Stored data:

_ _ _ _ _

(** C1 (amended). When the store does not fail: after a successful update
    (PUT) or delete (DELETE) a read of any key under [petitions:] or under
    [petition:] is a miss; after a successful create (POST) a read of any key
    under [petitions:] is a miss and the entries outside [petitions:], those
    under [petition:] among them, stay as they were. *)
Theorem mutation_invalidates_caches (context : EventContext) (w : World D) :
  cache_reliable w ->
  (forall response w',
     PetitionById.onRequest context w = (Ok response, w') ->
     method (request context) = "PUT" \/ method (request context) = "DELETE" ->
     status response = 200 ->
     forall key,
       Js.startsWith "petitions:" key = true \/ Js.startsWith "petition:" key = true ->
       fst (getCachedData key w') = Ok JNull)
  /\ (forall response w',
        PetitionsIndex.onRequest context w = (Ok response, w') ->
        method (request context) = "POST" ->
        status response = 200 ->
        (forall key, Js.startsWith "petitions:" key = true ->
                     fst (getCachedData key w') = Ok JNull)
        /\ (forall key, Js.startsWith "petitions:" key = false ->
                        cache_entries w' !! key = cache_entries w !! key)).
Proof.
  intros Hrel. apply cache_reliable_start in Hrel.
  set (c := clock w) in *. set (L := fun k => cache_entries w !! k) in *.
  split.
  - intros response w' E Hmethod Hstatus key Hkey.
    assert (Hflushed :
              reliable_cache c
                (purge (epoch_seconds c) "petition:" (purge (epoch_seconds c) "petitions:" L))
                w').
    { revert E. unfold PetitionById.onRequest, handleCORS.
      destruct (String.eqb_spec (method (request context)) "OPTIONS") as [Ho | _];
        [rewrite Ho in Hmethod; intuition discriminate |].
      unfold try_catch.
      destruct (ParseInt.parseInt (params_id context) None) as [petitionId |].
      - destruct (String.eqb_spec (method (request context)) "GET") as [Hg | _];
          [rewrite Hg in Hmethod; intuition discriminate |].
        destruct (String.eqb_spec (method (request context)) "PUT") as [_ | Hnp].
        + pose proof (put_invalidates context petitionId c L w Hrel) as Hput.
          destruct (PetitionById.put context petitionId w) as [[r | e] w1]; simpl in Hput.
          * intros [= <- <-]. now apply (Hput r).
          * intros [= <- <-]. discriminate.
        + destruct (String.eqb_spec (method (request context)) "DELETE") as [_ | Hnd];
            [| tauto].
          pose proof (delete_invalidates petitionId c L w Hrel) as Hdel.
          destruct (PetitionById.delete petitionId w) as [[r | e] w1]; simpl in Hdel.
          * intros [= <- <-]. now apply (Hdel r).
          * intros [= <- <-]. discriminate.
      - intros [= <- <-]. discriminate. }
    destruct Hkey as [Hkey | Hkey].
    + apply getCachedData_uncached. intros e He.
      destruct Hflushed as (Hclock & _ & Hentries). rewrite Hentries in He.
      unfold purge in He. rewrite Hkey, Hclock in *. simpl in He.
      destruct (Js.startsWith "petition:" key && _); [discriminate |].
      destruct (L key) as [e' |]; simpl in He; [| discriminate].
      destruct (kv_live (epoch_seconds c) e') eqn:Hlive; [discriminate |].
      now injection He as <-.
    + exact (purged_is_miss key "petition:" c _ w' Hflushed Hkey).
  - intros response w' E Hmethod Hstatus.
    assert (Hflushed : reliable_cache c (purge (epoch_seconds c) "petitions:" L) w').
    { revert E. unfold PetitionsIndex.onRequest, handleCORS. rewrite Hmethod.
      cbn [String.eqb Ascii.eqb Bool.eqb]. unfold try_catch.
      destruct (data_user context) as [user |]; [| intros [= <- <-]; discriminate].
      pose proof (post_invalidates context user c L w Hrel) as Hpost.
      destruct (PetitionsIndex.post context user w) as [[r | e] w1]; simpl in Hpost.
      - intros [= <- <-]. now apply (Hpost r).
      - intros [= <- <-]. discriminate. }
    split.
    + intros key Hkey. exact (purged_is_miss key "petitions:" c L w' Hflushed Hkey).
    + intros key Hkey. destruct Hflushed as (_ & _ & Hentries).
      rewrite Hentries. unfold purge. now rewrite Hkey.
Qed.

End Mutations.

(** An update of petition 1 empties both namespaces. *)
Lemma mutation_invalidates_caches_witness :
  let w := world (Some (kv_of [cached_listing; cached_petition] [])) in
  let put := a_context (a_request "PUT" "/api/petitions/1" [] [] (Some retitle)) "1" None in
  let run := @PetitionById.onRequest MemDb MemDb_service code_unit_locale put w in
  fst (getCachedData "petitions:/api/petitions" w) = Ok (JArr [])
  /\ status (response_of run) = 200
  /\ fst (getCachedData "petitions:/api/petitions" (snd run)) = Ok JNull
  /\ fst (getCachedData "petition:/api/petitions/1" (snd run)) = Ok JNull.
Proof.
  cbv zeta.
  set (w := world (Some (kv_of [cached_listing; cached_petition] []))).
  set (put := a_context (a_request "PUT" "/api/petitions/1" [] [] (Some retitle)) "1" None).
  set (run := @PetitionById.onRequest MemDb MemDb_service code_unit_locale put w).
  assert (Hrel : cache_reliable w) by (intros kv [= <-]; reflexivity).
  assert (Hfst : fst run = Ok (response_of run)) by (vm_compute; reflexivity).
  assert (Hstatus : status (response_of run) = 200) by (vm_compute; reflexivity).
  pose proof (eq_trans (surjective_pairing run) (f_equal (fun x => (x, snd run)) Hfst)) as E.
  destruct (@mutation_invalidates_caches MemDb MemDb_service code_unit_locale put w Hrel)
    as [Hput _].
  pose proof (Hput (response_of run) (snd run) E (or_introl eq_refl) Hstatus) as Hmiss.
  split; [vm_compute; reflexivity |]. split; [exact Hstatus |]. split.
  - apply Hmiss. left. reflexivity.
  - apply Hmiss. right. reflexivity.
Defined.

(** C1 as stated fails twice: a successful create leaves the entries under
    [petition:] in the cache, and a successful update whose listing of
    [petitions:] fails leaves the entries under [petitions:] in the cache. *)
Lemma mutation_claim_counterexample :
  let healthy := world (Some (kv_of [cached_listing; cached_petition] [])) in
  let failing := world (Some (kv_of [cached_listing; cached_petition] [true])) in
  let post :=
    a_context (a_request "POST" "/api/petitions" [] []
                 (Some (local_payload [("location", JStr "Manila")]))) EmptyString (Some alice) in
  let put := a_context (a_request "PUT" "/api/petitions/1" [] [] (Some retitle)) "1" None in
  let created := @PetitionsIndex.onRequest MemDb MemDb_service code_unit_locale post healthy in
  let updated := @PetitionById.onRequest MemDb MemDb_service code_unit_locale put failing in
  (status (response_of created) = 200
   /\ fst (getCachedData "petition:/api/petitions/1" (snd created)) = Ok (JObj []))
  /\ (status (response_of updated) = 200
      /\ fst (getCachedData "petitions:/api/petitions" (snd updated)) = Ok (JArr [])).
Proof.
  cbv zeta. repeat split; vm_compute; reflexivity.
Qed.

(** ** Ownership *)

Section Ownership.
Context {D : Type} `{DatabaseService D} `{Locale}.

(** What the guard returns for an authenticated user and an existing
    petition. *)
Lemma requirePetitionOwnership_found
    (request : Request) (env : Env) (petitionId : Z) (w : World D)
    (user : AuthenticatedUser) (p : Petition) :
  fst (getAuthenticatedUser request w) = Ok (Some user) ->
  getPetitionById petitionId (env_DB w) = Ok (Some p) ->
  requirePetitionOwnership request env petitionId w
  = (Ok (if String.eqb (created_by p) (user_id user) then inl user
         else inr (json_response 403
                     (JObj [("error", JStr "Forbidden");
                            ("message", JStr "You can only modify petitions you created")])
                     request env)),
     log_event (DbCall "getPetitionById") (log_event AuthCall w)).
Proof.
  intros Hauth Hfound.
  unfold requirePetitionOwnership, requireAuthentication, bind.
  assert (Hw : snd (getAuthenticatedUser request w) = log_event AuthCall w).
  { unfold getAuthenticatedUser.
    destruct (auth_provider w _) as [| [] [[u |] |]]; try reflexivity.
    destruct (String.eqb (user_id u) EmptyString); reflexivity. }
  destruct (getAuthenticatedUser request w) as [r w1]. simpl in Hauth, Hw. subst r w1.
  cbn [ret]. unfold try_catch, bind, db_query. cbn [env_DB log_event].
  rewrite Hfound. destruct (String.eqb (created_by p) (user_id user)); reflexivity.
Qed.

(** C2. A [PUT] by an authenticated identity that is not the petition's
    [created_by] is answered 403 and the database is left as it was; when the
    identities match the request goes on to the update handler. *)
Theorem put_requires_ownership
    (context : EventContext) (petitionId : Z) (w : World D)
    (user : AuthenticatedUser) (p : Petition) :
  method (request context) = "PUT" ->
  fst (getAuthenticatedUser (request context) w) = Ok (Some user) ->
  getPetitionById petitionId (env_DB w) = Ok (Some p) ->
  let w1 := log_event (DbCall "getPetitionById") (log_event AuthCall w) in
  (created_by p <> user_id user ->
   exists response,
     PetitionById.guarded_onRequest context petitionId w = (Ok response, w1)
     /\ status response = 403
     /\ env_DB w1 = env_DB w
     /\ getPetitionById petitionId (env_DB w1) = Ok (Some p))
  /\ (created_by p = user_id user ->
      PetitionById.guarded_onRequest context petitionId w
      = PetitionById.onRequest
          {| request := request context; env := env context;
             params_id := params_id context; data_user := Some user |} w1).
Proof.
  intros _ Hauth Hfound. cbv zeta.
  unfold PetitionById.guarded_onRequest, bind.
  rewrite (requirePetitionOwnership_found _ _ _ _ _ _ Hauth Hfound).
  split.
  - intros Hne. destruct (String.eqb_spec (created_by p) (user_id user)); [contradiction |].
    eexists. split; [reflexivity |]. split; [reflexivity |]. split; [reflexivity | exact Hfound].
  - intros Heq. destruct (String.eqb_spec (created_by p) (user_id user)); [| contradiction].
    reflexivity.
Qed.

End Ownership.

_ _ _ _ _

### ASSIGNMENT
Will you return exactly the lines above from the one with "rewrite Hentries. unfold" down to the one with "assert (Hrel : cache_reliable", counting both as part of the range?

### TASK SOLUTION
      rewrite Hentries. unfold purge. now rewrite Hkey.
Qed.

End Mutations.

(** An update of petition 1 empties both namespaces. *)
Lemma mutation_invalidates_caches_witness :
  let w := world (Some (kv_of [cached_listing; cached_petition] [])) in
  let put := a_context (a_request "PUT" "/api/petitions/1" [] [] (Some retitle)) "1" None in
  let run := @PetitionById.onRequest MemDb MemDb_service code_unit_locale put w in
  fst (getCachedData "petitions:/api/petitions" w) = Ok (JArr [])
  /\ status (response_of run) = 200
  /\ fst (getCachedData "petitions:/api/petitions" (snd run)) = Ok JNull
  /\ fst (getCachedData "petition:/api/petitions/1" (snd run)) = Ok JNull.
Proof.
  cbv zeta.
  set (w := world (Some (kv_of [cached_listing; cached_petition] []))).
  set (put := a_context (a_request "PUT" "/api/petitions/1" [] [] (Some retitle)) "1" None).
  set (run := @PetitionById.onRequest MemDb MemDb_service code_unit_locale put w).
  assert (Hrel : cache_reliable w) by (intros kv [= <-]; reflexivity).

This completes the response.